(* ===== verification/CdrProofs.v ===== *)
(** * From the ticket to the record

    The tickets that the MSC writes are what the encoder reads: columns, lines,
    times and files. *)

From S2P Require Import Prelude CLib CLibProofs HuaweiBer CdrEnc BerProofs CdrEncProofs.
From S2P Require Import Mncc VlrTypes MscCdr.
From Stdlib Require Import Ascii.

(** ** Times *)

Lemma digits_ok_length n acc s z : digits_ok n acc s z = true -> String.length s = n.
Proof.
  revert acc s. induction n as [|n IH]; intros acc [|c s] H; try done.
  cbn [digits_ok] in H. apply andb_true_iff in H as [_ H]. cbn. f_equal. by apply (IH _ _ H).
Qed.
Lemma substring_all n s : (String.length s <= n)%nat -> String.substring 0 n s = s.
Proof.
  revert s. induction n as [|n IH]; intros [|c s] H; cbn in *; try done; [lia|]. f_equal. apply IH. lia.
Qed.
Lemma strlcpy_all n s : (String.length s < n)%nat -> strlcpy n s = s.
Proof. intros H. apply substring_all. lia. Qed.

Lemma str_app_nil s : s +:+ "" = s.
Proof. induction s as [|c s IH]; [done|]. exact (f_equal (String c) IH). Qed.
Lemma tm_eq y mo d h mi se yd y' mo' d' h' mi' se' yd' :
  y = y' -> mo = mo' -> d = d' -> h = h' -> mi = mi' -> se = se' -> yd = yd' ->
  mk_tm y mo d h mi se yd = mk_tm y' mo' d' h' mi' se' yd'.
Proof. by intros -> -> -> -> -> -> ->. Qed.
Lemma fmt_time_parse t : 1 <= t < 253402300800 ->
  exists tm, ber_parse_csv_time (fmt_time t) = Some tm /\ timegm tm = t
  /\ tm = gmtime t <| tm_yday := 0 |>.
Proof.
  intros Ht. destruct (timegm_gmtime t) as (E & (Hmo & Hd & Hh & Hmi & Hs) & Hy).
  specialize (Hy ltac:(lia)). unfold fmt_time. rewrite (proj2 (Z.eqb_neq _ _)) by lia.
  generalize dependent (gmtime t). intros g E Hmo Hd Hh Hmi Hs Hy.
  exists (g <| tm_yday := 0 |>). split_and!; [|exact E|done]. cbv zeta.
  pose proof (fmt_0d_4 (tm_year g + 1900) ltac:(lia)) as F1.
  pose proof (fmt_0d_2 (tm_mon g + 1) ltac:(lia)) as F2.
  pose proof (fmt_0d_2 (tm_mday g) ltac:(lia)) as F3.
  pose proof (fmt_0d_2 (tm_hour g) ltac:(lia)) as F4.
  pose proof (fmt_0d_2 (tm_min g) ltac:(lia)) as F5.
  pose proof (fmt_0d_2 (tm_sec g) ltac:(lia)) as F6.
  pose proof (digits_ok_length _ _ _ _ F1) as L1. pose proof (digits_ok_length _ _ _ _ F2) as L2.
  pose proof (digits_ok_length _ _ _ _ F3) as L3. pose proof (digits_ok_length _ _ _ _ F4) as L4.
  pose proof (digits_ok_length _ _ _ _ F5) as L5. pose proof (digits_ok_length _ _ _ _ F6) as L6.
  set (s1 := fmt_0d 4 _) in *. set (s2 := fmt_0d 2 (tm_mon g + 1)) in *. set (s3 := fmt_0d 2 (tm_mday g)) in *.
  set (s4 := fmt_0d 2 (tm_hour g)) in *. set (s5 := fmt_0d 2 (tm_min g)) in *. set (s6 := fmt_0d 2 (tm_sec g)) in *.
  clearbody s1 s2 s3 s4 s5 s6. rewrite strlcpy_all by (rewrite !str_length_app; lia).
  unfold ber_parse_csv_time. rewrite (proj2 (Nat.ltb_ge _ _)) by (rewrite !str_length_app; lia).
  rewrite (scan_d_ok 3 s1 _ _ F1), (scan_d_ok 1 s2 _ _ F2), (scan_d_ok 1 s3 _ _ F3),
    (scan_d_ok 1 s4 _ _ F4), (scan_d_ok 1 s5 _ _ F5).
  pose proof (scan_d_ok 1 s6 _ "" F6) as E6. rewrite str_app_nil in E6. rewrite E6.
  f_equal. refine (tm_eq _ _ _ _ _ _ _ (tm_year g) (tm_mon g) (tm_mday g) (tm_hour g) (tm_min g)
    (tm_sec g) 0 _ _ _ _ _ _ _); lia.
Qed.

(** C25: A time of a ticket survives its text: for every second from 1970 to
    the year 9999 but the very first, the encoder reads from what [fmt_time]
    wrote the same time, in UTC. *)
Theorem csv_time_roundtrip t : 1 <= t < 253402300800 ->
  exists tm, ber_parse_csv_time (fmt_time t) = Some tm /\ timegm tm = t.
Proof. intros H. destruct (fmt_time_parse t H) as (tm & E & Et & _). eauto. Qed.
Lemma csv_time_roundtrip_witness :
  exists tm, ber_parse_csv_time (fmt_time 1700000000) = Some tm /\ timegm tm = 1700000000.
Proof. apply csv_time_roundtrip. lia. Defined.

(** ** Columns *)

Ltac weaken H := eapply Forall_impl; [exact H|]; cbv beta; tauto.

(** a field that does not break the line *)
Definition clean (s : string) : Prop :=
  Forall (fun c => c <> ","%char /\ c <> NL /\ c <> CR /\ c <> NUL) (chars s).

Lemma chars_app a b : chars (a +:+ b) = chars a ++ chars b.
Proof. induction a as [|c a IH]; [done|]. exact (f_equal (cons c) IH). Qed.

Lemma at_comma_clean s rest : Forall (fun c => c <> ","%char) (chars s) ->
  at_comma (s +:+ String "," rest) = (s, Some rest) /\ at_comma s = (s, None).
Proof.
  induction s as [|c s IH]; intros H; [done|]. apply Forall_cons in H as [Hc H].
  destruct (IH H) as [E1 E2]. change (String c s +:+ String "," rest) with (String c (s +:+ String "," rest)).
  cbn [at_comma]. rewrite (proj2 (Ascii.eqb_neq c ",") Hc), E1, E2. done.
Qed.

Lemma split_concat n fields : (1 <= length fields <= n)%nat -> Forall clean fields ->
  split_csv n (String.concat "," fields) = fields.
Proof.
  revert n. induction fields as [|f fields IH]; intros n Hn Hc; [cbn in Hn; lia|].
  destruct n as [|n]; [cbn in Hn; lia|]. apply Forall_cons in Hc as [Hf Hc].
  assert (Hf' : Forall (fun c => c <> ","%char) (chars f)) by (weaken Hf).
  destruct fields as [|g fields].
  - cbn [String.concat split_csv]. destruct (at_comma_clean f "" Hf') as [_ ->]. done.
  - change (String.concat "," (f :: g :: fields)) with (f +:+ String "," (String.concat "," (g :: fields))).
    cbn [split_csv]. destruct (at_comma_clean f (String.concat "," (g :: fields)) Hf') as [-> _].
    rewrite IH; [done| |done]. cbn in *. lia.
Qed.

Lemma concat_plain fields (P : ascii -> Prop) : Forall (fun f => Forall P (chars f)) fields -> P ","%char ->
  Forall P (chars (String.concat "," fields)).
Proof.
  intros H Hp. induction H as [|f fields Hf H IH]; [constructor|].
  destruct fields as [|g fields]; [exact Hf|].
  change (String.concat "," (f :: g :: fields)) with (f +:+ String "," (String.concat "," (g :: fields))).
  rewrite chars_app. apply Forall_app. split; [done|]. by constructor.
Qed.
Lemma cut_plain s rest : Forall (fun c => c <> NL /\ c <> CR) (chars s) ->
  cut_line (s +:+ String NL rest) = s /\ cut_line s = s.
Proof.
  induction s as [|c s IH]; intros H; [done|]. apply Forall_cons in H as [[H1 H2] H].
  destruct (IH H) as [E1 E2]. change (String c s +:+ String NL rest) with (String c (s +:+ String NL rest)).
  unfold cut_line in *. cbn [cut_at].
  rewrite (proj2 (Ascii.eqb_neq c CR) H2), (proj2 (Ascii.eqb_neq c NL) H1). cbn [orb]. by rewrite E1, E2.
Qed.

(** ** Lines *)

Definition line_ok (s : string) : Prop :=
  Forall (fun c => c <> NL /\ c <> CR /\ c <> NUL) (chars s) /\ (String.length s < LINE_MAX_LEN - 1)%nat.

Definition file_of (lines : list string) : list ascii := concat (map (fun l => chars l ++ [NL]) lines).

Lemma fgets_chars_line l n rest : Forall (fun c => c <> NL) l -> (length l < n)%nat ->
  fgets_chars n (l ++ NL :: rest) = (l ++ [NL], rest).
Proof.
  revert n. induction l as [|c l IH]; intros [|n] Hl Hn; cbn in Hn; try lia; [done|].
  apply Forall_cons in Hl as [Hc Hl]. cbn [app fgets_chars].
  rewrite (proj2 (Ascii.eqb_neq _ _) Hc), IH by (done || lia). done.
Qed.
Lemma c_str_line s : Forall (fun c => c <> NUL) (chars s) -> c_str (chars s ++ [NL]) = s +:+ String NL "".
Proof.
  induction s as [|c s IH]; intros H; [done|]. apply Forall_cons in H as [Hc H].
  change (chars (String c s) ++ [NL]) with (c :: (chars s ++ [NL])). cbn [c_str].
  rewrite (proj2 (Ascii.eqb_neq _ _) Hc), IH by done. done.
Qed.
Lemma fgets_line s rest : line_ok s ->
  fgets LINE_MAX_LEN (chars s ++ NL :: rest) = Some (s +:+ String NL "", rest).
Proof.
  intros [Hs Hl]. unfold fgets. rewrite fgets_chars_line; cycle 1.
  { weaken Hs. } { by rewrite chars_length. }
  rewrite c_str_line; [by destruct (chars s)|]. weaken Hs.
Qed.
Lemma fgets_all_lines lines n : Forall line_ok lines -> (length lines <= n)%nat ->
  fgets_all n LINE_MAX_LEN (file_of lines) = map (fun l => l +:+ String NL "") lines.
Proof.
  intros H. revert n. induction H as [|l lines Hl H IH]; intros n Hn; [by destruct n|].
  destruct n as [|n]; [cbn in Hn; lia|]. unfold file_of in *. cbn [map concat].
  rewrite <- app_assoc. cbn [app fgets_all]. rewrite fgets_line by done. rewrite IH by (cbn in Hn; lia). done.
Qed.
Lemma file_of_length lines : (length lines <= length (file_of lines))%nat.
Proof.
  induction lines as [|l lines IH]; [done|]. unfold file_of in *. cbn. rewrite !length_app. cbn. lia.
Qed.

(** ** A file of tickets *)

Definition ticket_line (fields : list string) : string := String.concat "," fields.
Definition ticket_ok (fields : list string) : Prop :=
  length fields = length cdr_columns /\ Forall clean fields /\ line_ok (ticket_line fields)
  /\ ticket_line fields <> "".
Definition ticket_file (tickets : list (list string)) : list ascii :=
  chars cdr_header ++ file_of (map ticket_line tickets).

Definition cleanb (s : string) : bool :=
  forallb (fun c => negb (Ascii.eqb c "," || Ascii.eqb c NL || Ascii.eqb c CR || Ascii.eqb c NUL)) (chars s).
Lemma cleanb_ok l : forallb cleanb l = true -> Forall clean l.
Proof.
  intros H. rewrite forallb_forall in H. apply Forall_forall. intros s Hs. apply list_elem_of_In, H in Hs.
  unfold cleanb in Hs. rewrite forallb_forall in Hs. apply Forall_forall. intros c Hc.
  apply list_elem_of_In, Hs in Hc. rewrite negb_true_iff, !orb_false_iff, !Ascii.eqb_neq in Hc. tauto.
Qed.
Lemma header_clean : Forall clean cdr_columns.
Proof. apply cleanb_ok. by vm_compute. Qed.
Lemma clean_line fields : Forall clean fields ->
  Forall (fun c => c <> NL /\ c <> CR /\ c <> NUL) (chars (ticket_line fields)).
Proof.
  intros H. apply concat_plain; [|done]. eapply Forall_impl; [exact H|]. intros f Hf.
  weaken Hf.
Qed.
Lemma header_ok : line_ok (ticket_line cdr_columns).
Proof. split; [apply clean_line, header_clean|]. vm_compute. lia. Qed.

(** the encoder sees the columns and values that were written *)
Lemma ticket_rows tickets : Forall ticket_ok tickets ->
  file_rows (ticket_file tickets) = map (zip cdr_columns) tickets.
Proof.
  intros H. unfold file_rows, ticket_file, cdr_header. rewrite chars_app, <- app_assoc.
  change (chars (String NL "") ++ ?x) with (NL :: x). rewrite fgets_line by apply header_ok.
  pose proof header_ok as [Hh _].
  assert (E : cut_line (ticket_line cdr_columns +:+ String NL "") = ticket_line cdr_columns).
  { apply (cut_plain _ ""). weaken Hh. }
  unfold ticket_line in E at 1 2. rewrite E. rewrite split_concat; [|vm_compute; lia|apply header_clean].
  rewrite fgets_all_lines; cycle 1.
  { apply Forall_map. eapply Forall_impl; [exact H|]. intros f Hf. apply Hf. }
  { apply file_of_length. }
  induction H as [|f tickets Hf H IH]; [done|]. cbn [map csv_rows omap list_omap].
  destruct Hf as (Hn & Hc & Hl & Hne).
  unfold csv_row at 1. destruct (cut_plain (ticket_line f) "") as [E1 _].
  { weaken (proj1 Hl). }
  rewrite E1. unfold str_empty. rewrite (proj2 (String.eqb_neq _ _) Hne).
  unfold ticket_line at 1. rewrite split_concat; [|rewrite Hn; vm_compute; lia|done].
  unfold make_row. rewrite take_ge by (rewrite length_zip_with, Hn; vm_compute; lia).
  f_equal. exact IH.
Qed.

(** a ticket is fine when its columns are and it is not too long *)
Definition ticket_okb (fields : list string) : bool :=
  Nat.eqb (length fields) (length cdr_columns) && forallb cleanb fields
  && Nat.ltb (String.length (ticket_line fields)) (LINE_MAX_LEN - 1)
  && str_nonempty (ticket_line fields).
Lemma ticket_okb_ok fields : ticket_okb fields = true -> ticket_ok fields.
Proof.
  unfold ticket_okb. rewrite !andb_true_iff, Nat.eqb_eq, Nat.ltb_lt. intros [[[Hn Hc] Hl] He].
  apply cleanb_ok in Hc. split; [done|]. split; [done|]. split; [split; [by apply clean_line|done]|].
  intros E. by rewrite E in He.
Qed.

━━━━━━━━━━━━━━━━━━━━

Could you reproduce exactly the lines of the entries above, from the one with "(tm_sec g) 0 _ _ _ _ _ _ _); lia." through the one with "Ltac weaken H", and nothing else?

    (tm_sec g) 0 _ _ _ _ _ _ _); lia.
Qed.

(** C25: A time of a ticket survives its text: for every second from 1970 to
    the year 9999 but the very first, the encoder reads from what [fmt_time]
    wrote the same time, in UTC. *)
Theorem csv_time_roundtrip t : 1 <= t < 253402300800 ->
  exists tm, ber_parse_csv_time (fmt_time t) = Some tm /\ timegm tm = t.
Proof. intros H. destruct (fmt_time_parse t H) as (tm & E & Et & _). eauto. Qed.
Lemma csv_time_roundtrip_witness :
  exists tm, ber_parse_csv_time (fmt_time 1700000000) = Some tm /\ timegm tm = 1700000000.
Proof. apply csv_time_roundtrip. lia. Defined.

(** ** Columns *)

Ltac weaken H := eapply Forall_impl; [exact H|]; cbv beta; tauto.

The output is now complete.